- PROBLEM STATEMENT -
Take each line in the entries below that holds "unfold" and show it.

(Stored items from a collection)
▽

(** An ASCII byte, escaped or not. *)
Lemma parse_string_ascii fuel c t : (code c < 0x80)%Z →
  parse_string (S fuel) (json_escape (code c, [c]) ++ t) =
    match parse_string fuel t with Some (v', r) => Some (c :: v', r) | None => None end.
Proof.
  intros Hc. destruct (json_safe (code c)) eqn:E.
  - unfold json_escape. rewrite (proj2 (Z.ltb_lt _ _) Hc), E. cbn [app].
    unfold json_safe in E. breflect.
    assert (c ≠ dquote) by (intros ->; done).
    assert (c ≠ backslash) by (intros ->; by vm_compute in H1).
    rewrite (parse_string_more _ _ _ (code c, 1) t); [|done|done|lia|by apply DecodeRune_ascii|done].
    cbn [fst]. by rewrite EncodeRune_ascii, chr_code by (pose proof (code_range c); lia).
  - destruct c as [[] [] [] [] [] [] [] []]; try (by vm_compute in E); try (by vm_compute in Hc); reflexivity.
Qed.

(** The two runes escaped although they are valid, and stray bytes. *)
Lemma parse_string_u fuel (h : str) r t :
  getu4 (h ++ t) = Some (r, t) → is_surrogate r = false →
  parse_string (S fuel) (lit "\u" ++ h ++ t) =
    match parse_string fuel t with Some (v', r') => Some (EncodeRune r ++ v', r') | None => None end.
Proof. intros Hu Hs. cbn -[getu4 EncodeRune]. unfold unicode_escape. by rewrite Hu, Hs. Qed.

Lemma parse_string_chunk fuel ru t : chunk_ok ru → chunk ru →
  parse_string (S fuel) (json_escape ru ++ t) =
    match parse_string fuel t with Some (v', r) => Some (EncodeRune ru.1 ++ v', r) | None => None end.
Proof.
  intros [(c & -> & Hc)|(Hr & Hb & Hn)] Hch.
  { rewrite parse_string_ascii by done. cbn [fst].
    by rewrite EncodeRune_ascii, chr_code by (pose proof (code_range c); lia). }
  destruct ru as [r bs]. cbn [fst snd] in *. unfold json_escape. rewrite (proj2 (Z.ltb_ge _ _)) by done.
  destruct ((r =? RuneError)%Z && (length bs =? 1)) eqn:E1.
  { breflect. subst r. by apply (parse_string_u fuel (lit "fffd")). }
  destruct Hch as [[E El]|(_ & _ & Hd)]; cbn [fst snd] in *; [subst r; by rewrite El in E1|].
  destruct ((r =? 0x2028)%Z || (r =? 0x2029)%Z) eqn:E2.
  { apply orb_true_iff in E2 as [->%Z.eqb_eq| ->%Z.eqb_eq]; rewrite <- app_assoc; by apply parse_string_u. }
  destruct bs as [|c bs]; [done|]. apply Forall_cons in Hb as [Hc _]. cbn [app].
  apply (parse_string_more _ _ _ (r, length (c :: bs))); [| |lia|apply Hd|].
  - intros ->. by vm_compute in Hc.
  - intros ->. by vm_compute in Hc.
  - cbn [snd]. change (c :: bs ++ t) with ((c :: bs) ++ t). by rewrite drop_app_length.
Qed.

△

- WRITTEN ANSWER -
  - unfold json_escape. rewrite (proj2 (Z.ltb_lt _ _) Hc), E. cbn [app].
    unfold json_safe in E. breflect.
Proof. intros Hu Hs. cbn -[getu4 EncodeRune]. unfold unicode_escape. by rewrite Hu, Hs. Qed.
  destruct ru as [r bs]. cbn [fst snd] in *. unfold json_escape. rewrite (proj2 (Z.ltb_ge _ _)) by done.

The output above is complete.